On a friend’s recommendation, just finished Watching the English by Kate Fox, a brilliant book by an anthrolopologist who’s spent years doing what the title says. An absolutely must-read book for anyone who wants to understand the weirdness of the English. It’s also an education in how to make erudition interesting and entertaining – I love her asides about academic pretentions in her own field, like the fellow academic she ribs for going on about ‘material culture’:
“Oh, you mean things.” she says.
The quality of her writing has ruined me for the other ‘duty reads’ that I’m engaged in – still ploughing through the Cambridge Companion to Ballet, which is interesting but rather worthy and colourless by comparison.

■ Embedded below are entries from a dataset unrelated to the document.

(* ===== verification/Trips.v ===== *)
(** The trip services ([app/services/trips.py], the grace sweep of
    [app/services/trip_processing.py], the trip jobs of
    [app/jobs/trip_processing.py]): opening and ending a trip, receiving its
    location batches, reconciling its evidence, ending an abandoned trip. *)

From S2P Require Import Prelude Eligibility PayoutData DailyRate Ledger Engine Text Json DisbursementData Crypto Payees.
From S2P Require Import TripData TripEvidence.
From stdpp Require Import base list strings gmap.
From Stdlib Require Import ZArith QArith Lia.
#[local] Open Scope Z_scope.

(** ** Settings *)

Definition MAX_LOCATION_PINGS_PER_BATCH : Z := 500.
Definition LOCATION_PING_FUTURE_SKEW : Z := 300 * second.
Definition LOCATION_PING_START_SKEW : Z := 900 * second.
Definition LOCATION_PING_END_SKEW : Z := 300 * second.
Definition MAX_LOCATION_ACCURACY_M : Q := 10000 # 1.
Definition MAX_LOCATION_SPEED_MPS : Q := 120 # 1.
Definition TRIP_SEAL_GRACE : Z := 600 * second.
Definition WORKER_SWEEP_BATCH_SIZE : nat := 25.
Definition TRIP_AUTO_END_NO_LOCATION : Z := 2 * 60 * 60 * second.
Definition TRIP_AUTO_END_REASON : string := "auto_ended_no_location".

(** [utc_now()]: the clock to the millisecond. *)
Definition utc_now (clock : Z) : Z := clock - clock mod 1000.

Definition trip_not_found : exn := AppError "TRIP_NOT_FOUND" 404.
Definition trip_already_ended (status_code : Z) : exn := AppError "TRIP_ALREADY_ENDED" status_code.

(** ** Changed rows *)

Definition with_status (t : trip_session) (status : trip_session_status) (ended_at : option Z) : trip_session :=
  TripSession (trip_id t) (trip_assignment_id t) (trip_campaign_id t) (trip_driver_profile_id t) (trip_vehicle_id t)
    status (trip_started_at t) ended_at (evidence_manifest_verified_at t).

(** Ended, with the manifest of the given root, size and ping count committed. *)
Definition ended_trip (t : trip_row) (ended_at : Z) (reason : option string) (root : string) (batch_count ping_count at_ : Z)
    : trip_row :=
  TripRow (with_status (tr_session t) TRIP_ENDED (Some ended_at)) (tr_started_by_user_id t) reason
    (tr_evidence_protocol_version t) (Some MANIFEST_VERSION) (Some root) (Some batch_count) (Some ping_count) (Some at_)
    (tr_manifest_complete t) (tr_manifest_receipt t) (tr_adjudicated_at t) (tr_adjudication_outcome t)
    (tr_adjudication_receipt t) (tr_grace_expired_at t) (tr_sealed_at t) (tr_seal_reason t) at_.

Definition sealed_trip (t : trip_row) (reason : trip_seal_reason) (at_ : Z) : trip_row :=
  TripRow (with_status (tr_session t) TRIP_SEALED (trip_ended_at (tr_session t))) (tr_started_by_user_id t)
    (tr_end_reason t) (tr_evidence_protocol_version t) (tr_manifest_version t) (tr_manifest_root_sha256 t)
    (tr_manifest_batch_count t) (tr_manifest_ping_count t) (tr_manifest_committed_at t) (tr_manifest_complete t)
    (tr_manifest_receipt t) (tr_adjudicated_at t) (tr_adjudication_outcome t) (tr_adjudication_receipt t)
    (tr_grace_expired_at t) (Some at_) (Some reason) at_.

Definition grace_trip (t : trip_row) (at_ : Z) : trip_row :=
  TripRow (tr_session t) (tr_started_by_user_id t) (tr_end_reason t) (tr_evidence_protocol_version t)
    (tr_manifest_version t) (tr_manifest_root_sha256 t) (tr_manifest_batch_count t) (tr_manifest_ping_count t)
    (tr_manifest_committed_at t) (tr_manifest_complete t) (tr_manifest_receipt t) (tr_adjudicated_at t)
    (tr_adjudication_outcome t) (tr_adjudication_receipt t) (Some at_) (tr_sealed_at t) (tr_seal_reason t)
    (tr_updated_at t).

Definition touched_trip (t : trip_row) (at_ : Z) : trip_row :=
  TripRow (tr_session t) (tr_started_by_user_id t) (tr_end_reason t) (tr_evidence_protocol_version t)
    (tr_manifest_version t) (tr_manifest_root_sha256 t) (tr_manifest_batch_count t) (tr_manifest_ping_count t)
    (tr_manifest_committed_at t) (tr_manifest_complete t) (tr_manifest_receipt t) (tr_adjudicated_at t)
    (tr_adjudication_outcome t) (tr_adjudication_receipt t) (tr_grace_expired_at t) (tr_sealed_at t) (tr_seal_reason t)
    at_.
(* ===== verification/TripSteps.v ===== *)
(** Every trip service follows the lifecycle of TripBooks: a refinement of the
    abstract moves by the services, and what follows for the reachable stores.  A
    proof file over Trips and TripBooks. *)

From S2P Require Import Prelude Eligibility PayoutData DailyRate Ledger Engine Text Json DisbursementData Crypto Payees.
From S2P Require Import TripData TripEvidence Trips TripBooks.
From stdpp Require Import base list strings gmap relations.
From Stdlib Require Import ZArith QArith Lia.
#[local] Open Scope Z_scope.

Section Writes.
Context {F G : Type}.

(** ** Writes that pass *)

Lemma update_trip_Ok t (db db' : trip_store F G) :
  update_trip t db = Ok db' -> trip_row_check t = Ok tt /\ db' = set_trips (set_row tr_id t) db.
Proof.
  unfold update_trip. intros Hrun. ok_step Hrun. ok_step Hrun. ok_step Hrun as u Hu. destruct u.
  by apply Ok_inj in Hrun as <-.
Qed.

Lemma flush_entry_Ok e (db db' : trip_store F G) :
  flush_entry e db = Ok db' -> entry_table (ts_entries db) -> mn_id e ∉ mn_id <$> ts_entries db ->
  db' = set_entries (fun l => l ++ [e]) db /\ entry_table (ts_entries db ++ [e]).
Proof.
  unfold flush_entry. intros Hrun [K1 K2 K3 K4] Hnew. ok_step Hrun. ok_step Hrun. ok_step Hrun as u Hu. destruct u.
  ok_step Hrun as u Hs. ok_step Hrun as u' Hk. apply Ok_inj in Hrun as <-. apply raise_if_Ok in Hs, Hk.
  split; [done|]. split.
  - apply Forall_app. split; [done|by constructor].
  - rewrite fmap_app. apply NoDup_app. split; [done|]. split; [|apply NoDup_singleton].
    by intros y Hy ->%list_elem_of_singleton.
  - by apply unique_on_snoc.
  - by apply unique_on_snoc.
Qed.

Lemma add_entries_Ok trip creates (db db' : trip_store F G) :
  add_entries db trip creates = Ok db' -> entry_table (ts_entries db) ->
  exists es, db' = set_entries (fun l => l ++ es) db /\ entry_table (ts_entries db ++ es)
    /\ Forall2 (fun c e => e = entry_of trip (mn_id e) c) creates es.
Proof.
  revert db. induction creates as [|c creates IH]; intros db Hrun Ht; cbn in Hrun.
  - apply Ok_inj in Hrun as <-. exists []. rewrite app_nil_r. split_and!; [|done|constructor].
    destruct db. unfold set_entries. cbn. by rewrite app_nil_r.
  - ok_step Hrun as db1 Hf. apply flush_entry_Ok in Hf as [-> Ht1]; [|done|apply uuid4_fresh].
    apply IH in Hrun as (es & -> & Ht2 & Hes); [|done]. cbn in *. set (e := entry_of _ _ _) in *. exists (e :: es).
    split_and!; [unfold set_entries; cbn; by rewrite <- app_assoc|by rewrite <- app_assoc in Ht2|by constructor].
Qed.

Lemma add_entries_own trip creates es :
  Forall2 (fun c e => e = entry_of trip (mn_id e) c) creates es -> Forall (fun e => mn_trip_session_id e = trip) es.
Proof. induction 1 as [|c e creates es He _ IH]; constructor; [by rewrite He|done]. Qed.

Lemma add_entries_in trip creates es c :
  Forall2 (fun c e => e = entry_of trip (mn_id e) c) creates es -> c ∈ creates ->
  exists e, e ∈ es /\ e = entry_of trip (mn_id e) c.
Proof.
  induction 1 as [|c' e creates es He _ IH]; intros Hc; [by apply not_elem_of_nil in Hc|].
  apply elem_of_cons in Hc as [->|Hc]; [exists e; split; [by left|done]|].
  destruct (IH Hc) as (e' & He' & Heq). exists e'. split; [by right|done].
Qed.
Lemma lifecycle_later (db : trip_store F G) t bs es ps t' :
  trip_ok ks db t -> lifecycle ks db t bs es ps t' -> later t t'.
Proof.
  intros Hok Hlife. destruct Hlife as [es ended_at reason root n now Hs _ _|at_ receipt reason now Hs Ha _ _|now Hs Hg
    |now receipt Hs _ Hg Ha _|payload dropped b ps t' _ _ _ _ _ _ _ [-> | [at_ ->]]].
  - split; try done. intros Hc. destruct (to_active _ _ _ Hok Hs) as [(_ & _ & Ha & _) _].
    unfold is_closed in Hc. by rewrite Hs, Ha in Hc.
  - split; try done. intros Hc. unfold is_closed in Hc. by rewrite Hs, Ha in Hc.
  - split; try done. intros Hc. unfold is_closed in Hc. rewrite Hs in Hc. cbn in Hc.
    destruct (to_adjudicated _ _ _ Hok Hc) as (_ & Hg' & _). by rewrite Hg in Hg'.
  - split; try done. intros Hc. unfold is_closed in Hc. by rewrite Hs, Ha in Hc.
  - apply later_refl.
  - split; try done.
Qed.

(** A closed trip takes in no more evidence. *)
Lemma lifecycle_closed (db : trip_store F G) t bs es ps t' :
  trip_ok ks db t -> is_closed t = true -> lifecycle ks db t bs es ps t' ->
  es = [] /\ Forall (fun b => bt_evidence_scope b <> SCOPE_MANIFEST) bs.
Proof.
  intros Hok Hc Hlife. destruct Hlife as [es ended_at reason root n now Hs _ _| | | |payload dropped b ps t' _ Hscope _ _ _ _ _ _];
    [|split; [done|constructor]..|].
  - destruct (to_active _ _ _ Hok Hs) as [(_ & _ & Ha & _) _]. unfold is_closed in Hc. by rewrite Hs, Ha in Hc.
  - split; [done|]. apply Forall_singleton. rewrite Hscope. unfold batch_scope. rewrite Hc. by destruct dropped.
Qed.

(** What a move keeps of a trip it finds. *)
Record kept (db db' : trip_store F G) (t t' : trip_row) : Prop := {
  kp_in : t' ∈ ts_trips db';
  kp_later : later t t';
  kp_evidence : is_closed t = true ->
    entries_of db' (tr_id t) = entries_of db (tr_id t) /\ manifest_batches db' (tr_id t) = manifest_batches db (tr_id t)
}.
(** The fingerprint of the number the driver has now, if the driver is active. *)
Definition current_fingerprint (s : contact_settings) (db : contact_store) (driver : option user) : option string :=
  u ← driver;
  if active_driver u then match phone_fingerprint (user_phone db (us_id u)) s with Ok f => Some f | Raise _ => None end
  else None.

(** The task's number and consent are still the driver's, for its purpose. *)
Definition task_authorized (s : contact_settings) (db : contact_store) (t : contact_task) (user_id : uuid) : bool :=
  match _manual_contact_authority db (mt_driver_profile_id t) (mt_purpose t) with
  | None => false
  | Some (phone, consent) =>
      bool_decide (Some (dv_phone_fingerprint phone) = current_fingerprint s db (find_user db user_id))
      && _task_matches_authority t phone consent (mt_purpose t)
  end.

Definition complete_manual_driver_contact_task (s : contact_settings) (db : contact_store) (task_id actor : uuid)
    (outcome note : string) (now : Z) : result (contact_task * contact_store) :=
  require_active_admin (ds_billing db) actor None ;;
  let note := strip note in
  raise_if (negb (bool_decide (outcome ∈ contact_outcomes)) || negb (nonempty note)) (AppError "INVALID_CONTACT_COMPLETION" 400) ;;
  t ← require_some (find_by_key mt_id task_id (tasks db)) (AppError "CONTACT_TASK_NOT_FOUND" 404);
  user_id ← require_some (dp_user_id <$> find_profile db (mt_driver_profile_id t)) (AppError "CONTACT_TASK_NOT_FOUND" 404);
  if bool_decide (mt_status t = TASK_COMPLETED) then
    raise_if (negb (same_completion t actor outcome note)) (AppError "CONTACT_TASK_COMPLETION_CONFLICT" 409) ;;
    mret (t, db)
  else
    raise_if (negb (task_authorized s db t user_id)) (AppError "CONTACT_TASK_AUTHORITY_INACTIVE" 409) ;;
    let t := completed_task t actor outcome note now in
    db ← update_task t db;
    mret (t, contact_audit (Some actor) "operations.driver_contact_task.completed" "manual_driver_contact_task" task_id db).

(** ** Reads *)

(** What the driver sees: nothing when the saved number is not the one on record. *)
Definition current_driver_contact_state (s : contact_settings) (db : contact_store) (user_id : uuid)
    : result (option driver_phone_version * option whatsapp_consent) :=
  r ← _locked_driver_context db user_id;
  let consent := latest_by wc_version (profile_consents db (dp_id r.1)) in
  match _latest_phone_version db (dp_id r.1) with
  | None => mret (None, consent)
  | Some phone =>
      if yields (phone_fingerprint (user_phone db user_id) s) (dv_phone_fingerprint phone)
      then mret (Some phone, consent) else mret (None, None)
  end.

Definition newer_phone (db : contact_store) (profile : uuid) (phone : driver_phone_version) : bool :=
  existsb (fun v => bool_decide (dv_driver_profile_id v = profile) && (dv_version phone <? dv_version v)) (versions db).
(* ===== verification/ContactBooks.v ===== *)
(** What the contact services keep: the books of the numbers and their codes, of
    the consents and of the contact tasks, over any sequence of calls under a
    clock that does not run back.  A proof file over Contacts. *)

From S2P Require Import Prelude Eligibility PayoutData DailyRate Text BillingData DisbursementData Crypto Contacts.
From stdpp Require Import base list strings gmap relations.
From Stdlib Require Import ZArith Lia Ascii.
#[local] Open Scope Z_scope.

(** ** Lists *)

Lemma latest_by_Some {A} (f : A -> Z) l x : latest_by f l = Some x -> x ∈ l /\ forall y, y ∈ l -> f y <= f x.
Proof.
  revert x. induction l as [|a l IH]; intros x Hx; [done|]. cbn in Hx.
  destruct (latest_by f l) as [b|] eqn:Hb.
  - destruct (IH b eq_refl) as [Hin Hmax]. destruct (f a <? f b) eqn:Hlt; injection Hx as <-.
    + apply Z.ltb_lt in Hlt. split; [by right|]. intros y [->|Hy]%elem_of_cons; [lia|by apply Hmax].
    + apply Z.ltb_ge in Hlt. split; [left|]. intros y [->|Hy]%elem_of_cons; [lia|]. specialize (Hmax y Hy). lia.
  - injection Hx as <-. split; [left|]. intros y [->|Hy]%elem_of_cons; [lia|].
    destruct l as [|c l]; [by apply not_elem_of_nil in Hy|]. cbn in Hb. by destruct (latest_by f l); [destruct (_ <? _)|].
Qed.

Lemma latest_by_None {A} (f : A -> Z) l : latest_by f l = None -> l = [].
Proof. destruct l as [|a l]; [done|]. cbn. by destruct (latest_by f l); [destruct (_ <? _)|]. Qed.

Lemma latest_by_max {A} (f : A -> Z) l x :
  x ∈ l -> (forall y, y ∈ l -> f y <= f x) -> (forall y, y ∈ l -> f y = f x -> y = x) -> latest_by f l = Some x.
Proof.
  intros Hx Hmax Hone. destruct (latest_by f l) as [y|] eqn:Hy.
  - apply latest_by_Some in Hy as [Hin Hall]. f_equal. apply Hone; [done|]. specialize (Hmax y Hin).
    specialize (Hall x Hx). lia.
  - apply latest_by_None in Hy as ->. by apply not_elem_of_nil in Hx.
Qed.

Lemma filter_length_fmap {A} (p : A -> bool) (f : A -> A) l :
  (forall x, x ∈ l -> p (f x) = p x) -> length (List.filter p (f <$> l)) = length (List.filter p l).
Proof.
  induction l as [|a l IH]; intros Hp; [done|]. cbn. rewrite (Hp a) by left.
  destruct (p a); cbn; rewrite IH; try done; intros x Hx; apply Hp; by right.
Qed.

Lemma filter_length_mono {A} (p q : A -> bool) l :
  (forall x, x ∈ l -> p x = true -> q x = true) -> (length (List.filter p l) <= length (List.filter q l))%nat.
Proof.
  induction l as [|a l IH]; intros Hp; [done|]. cbn.
  assert (length (List.filter p l) <= length (List.filter q l))%nat by (apply IH; intros x Hx; apply Hp; by right).
  destruct (p a) eqn:Ha; [rewrite (Hp a) by (done || left); cbn; lia|]. destruct (q a); cbn; lia.
Qed.

Lemma sum_by_le_length {A} (f : A -> Z) (m : Z) l :
  (forall x, x ∈ l -> f x <= m) -> sum_by f l <= m * Z.of_nat (length l).
Proof.
  induction l as [|a l IH]; intros Hf; [rewrite sum_by_nil; cbn; lia|]. rewrite sum_by_cons. cbn [length].
  assert (f a <= m) by (apply Hf; left). assert (sum_by f l <= m * Z.of_nat (length l)) by (apply IH; intros x Hx; apply Hf; by right).
  lia.
Qed.

(** ** The books *)

Definition versions_of (vs : list driver_phone_version) (profile : uuid) : list driver_phone_version :=
  List.filter (fun v => bool_decide (dv_driver_profile_id v = profile)) vs.

(** [v] is the number on record of its driver. *)
Definition current_version (vs : list driver_phone_version) (v : driver_phone_version) : Prop :=
  latest_by dv_version (versions_of vs (dv_driver_profile_id v)) = Some v.

Definition challenges_of (vs : list driver_phone_version) (cs : list phone_verification_challenge) (profile : uuid)
    : list phone_verification_challenge :=
  List.filter (fun c => match find_by_key dv_id (ch_phone_version_id c) vs with
                        | Some v => bool_decide (dv_driver_profile_id v = profile)
                        | None => false
                        end) cs.

(** Issued in the hour that starts at [x]. *)
Definition issued_within (x : Z) (c : phone_verification_challenge) : bool :=
  (x <=? ch_created_at c) && (ch_created_at c <=? x + PHONE_VERIFICATION_REQUEST_WINDOW).

(** A code: issued for a number on record, tried at most five times, and used
    only while it is valid. *)
Record challenge_ok (t : Z) (vs : list driver_phone_version) (c : phone_verification_challenge) : Prop := {
  cg_version : exists v, v ∈ vs /\ dv_id v = ch_phone_version_id c /\ dv_recorded_at v <= ch_created_at c;
  cg_past : ch_created_at c <= t;
  cg_expires : ch_expires_at c = ch_created_at c + PHONE_VERIFICATION_TTL;
  cg_max : ch_max_attempts c = PHONE_VERIFICATION_MAX_CODE_ATTEMPTS;
  cg_attempts : 0 <= ch_attempt_count c <= ch_max_attempts c;
  cg_pending : ch_status c = CHALLENGE_PENDING -> ch_attempt_count c < ch_max_attempts c;
  cg_verified : ch_status c = CHALLENGE_VERIFIED ->
    exists w, ch_verified_at c = Some w /\ ch_created_at c <= w < ch_expires_at c
}.

Record numbers_ok (t : Z) (vs : list driver_phone_version) (cs : list phone_verification_challenge) : Prop := {
  nu_ids : NoDup (dv_id <$> vs);
  nu_challenge_ids : NoDup (ch_id <$> cs);
  nu_key : unique_on phone_version_key vs;
  nu_past : forall v, v ∈ vs -> dv_recorded_at v <= t;
  nu_challenge : forall c, c ∈ cs -> challenge_ok t vs c;
  nu_verified : forall v w, v ∈ vs -> dv_verified_at v = Some w ->
    w <= t /\ exists c, c ∈ cs /\ ch_phone_version_id c = dv_id v /\ ch_status c = CHALLENGE_VERIFIED
                        /\ ch_verified_at c = Some w;
  nu_window : forall profile x,
    (length (List.filter (issued_within x) (challenges_of vs cs profile)) <= 3)%nat
}.

(** The consent covers the instant [x]. *)
Definition in_force (c : whatsapp_consent) (x : Z) : Prop :=
  wc_granted_at c <= x /\ forall w, wc_withdrawn_at c = Some w -> x <= w.

(** Each consent was given for a number its driver had verified; a driver has at
    most one that is active, for the number on record. *)
Record consents_ok (t : Z) (vs : list driver_phone_version) (ws : list whatsapp_consent) : Prop := {
  wo_ids : NoDup (wc_id <$> ws);
  wo_past : forall c, c ∈ ws -> wc_granted_at c <= t /\ forall w, wc_withdrawn_at c = Some w -> wc_granted_at c <= w <= t;
  wo_verified : forall c, c ∈ ws -> exists v w, v ∈ vs /\ dv_id v = wc_phone_version_id c
    /\ dv_driver_profile_id v = wc_driver_profile_id c /\ dv_verified_at v = Some w /\ w <= wc_granted_at c;
  wo_active : forall c v, c ∈ ws -> consent_active c = true -> v ∈ vs -> dv_id v = wc_phone_version_id c -> current_version vs v;
  wo_one : forall c c', c ∈ ws -> c' ∈ ws -> consent_active c = true -> consent_active c' = true ->
    wc_driver_profile_id c = wc_driver_profile_id c' -> c = c';
  wo_superseded : forall c v v', c ∈ ws -> v ∈ vs -> dv_id v = wc_phone_version_id c -> v' ∈ vs ->
    dv_driver_profile_id v' = dv_driver_profile_id v -> dv_version v < dv_version v' ->
    exists w, wc_withdrawn_at c = Some w /\ w <= dv_recorded_at v'
}.

(** The consent a task is carried out under. *)
Definition task_consent (k : contact_task) (c : whatsapp_consent) : Prop :=
  wc_id c = mt_consent_id k /\ wc_driver_profile_id c = mt_driver_profile_id k
  /\ wc_phone_version_id c = mt_phone_version_id k /\ wc_purpose c = mt_purpose k.

Record task_ok (t : Z) (ws : list whatsapp_consent) (k : contact_task) : Prop := {
  tk_row : task_row_ok k = true;
  tk_past : mt_created_at k <= t;
  tk_consent : exists c, c ∈ ws /\ task_consent k c /\ in_force c (mt_created_at k)
    /\ forall x, mt_completed_at k = Some x -> x <= t /\ in_force c x
}.

Record tasks_ok (t : Z) (ws : list whatsapp_consent) (ks : list contact_task) : Prop := {
  to_ids : NoDup (mt_id <$> ks);
  to_task : forall k, k ∈ ks -> task_ok t ws k
}.

Record contact_books (t : Z) (db : contact_store) : Prop := {
  cb_numbers : numbers_ok t (versions db) (challenges db);
  cb_consents : consents_ok t (versions db) (consents db);
  cb_tasks : tasks_ok t (consents db) (tasks db)
}.

(** ** Numbers and codes *)

Lemma nodup_rows_snoc {A B} (k : A -> B) l x : NoDup (k <$> l) -> k x ∉ k <$> l -> NoDup (k <$> (l ++ [x])).
Proof.
  intros Hl Hx. rewrite fmap_app. apply NoDup_app. split_and!; [done| |apply NoDup_singleton].
  intros y Hy ->%list_elem_of_singleton. done.
Qed.

Lemma fresh_id {A} (key : A -> uuid) l y : y ∈ l -> key y <> uuid4 (key <$> l).
Proof. intros Hy Heq. apply (uuid4_fresh (key <$> l)). rewrite <- Heq. by apply list_elem_of_fmap_2. Qed.

Lemma find_by_key_snoc {A} (key : A -> uuid) i l x :
  key x <> i -> find_by_key key i (l ++ [x]) = find_by_key key i l.
Proof.
  intros Hx. unfold find_by_key, find_row. induction l as [|y l IH]; cbn.
  - by rewrite bool_decide_eq_false_2.
  - by destruct (bool_decide _).
Qed.

Lemma nodup_set_row {A} (key : A -> uuid) row l : NoDup (key <$> l) -> NoDup (key <$> set_row key row l).
Proof. by rewrite set_row_keys. Qed.

Lemma elem_of_versions_of vs profile v : v ∈ versions_of vs profile <-> v ∈ vs /\ dv_driver_profile_id v = profile.
Proof. unfold versions_of. by rewrite elem_of_filter_b, bool_decide_eq_true. Qed.

(** The number on record is the one with the greatest version of its driver. *)
Lemma current_spec vs v : unique_on phone_version_key vs ->
  current_version vs v <->
  v ∈ vs /\ forall y, y ∈ vs -> dv_driver_profile_id y = dv_driver_profile_id v -> dv_version y <= dv_version v.
Proof.
  intros Hu. unfold current_version. split.
  - intros [Hin Hmax]%latest_by_Some. apply elem_of_versions_of in Hin as [Hin _]. split; [done|].
    intros y Hy Hp. apply Hmax. by apply elem_of_versions_of.
  - intros [Hin Hmax]. apply latest_by_max.
    + by apply elem_of_versions_of.
    + intros y [Hy Hp]%elem_of_versions_of. by apply Hmax.
    + intros y [Hy Hp]%elem_of_versions_of Hver. apply (unique_on_inj phone_version_key vs y v (dv_driver_profile_id v, dv_version v));
        [done..| |done]. unfold phone_version_key. by rewrite Hp, Hver.
Qed.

Still, not as bad as the awful book Piano Roles, which I couldn’t wait to put down. I had such high hopes, but it was so badly compiled, so lacking in direction, voice or colour that I had to force myself to read to the end of each paragraph. Whereas Kate Fox speaks directly to you in an engaging way, at every turn conscious that her subject might leave you cold or confused unless she finds a way to make it interesting, the multiple authors thrown together in Piano Roles have no chance of achieving any such thing from the outset. Yuk. It’s the first book about the piano I’ve picked up in my career as a pianist, and it’s put me off reading another one.
On a happier note, it’s been over 30 degrees the last couple of days, so I guess it must have been quite pleasant to be operating a heavy-duty spray gun like this to clean the buildings in Prague.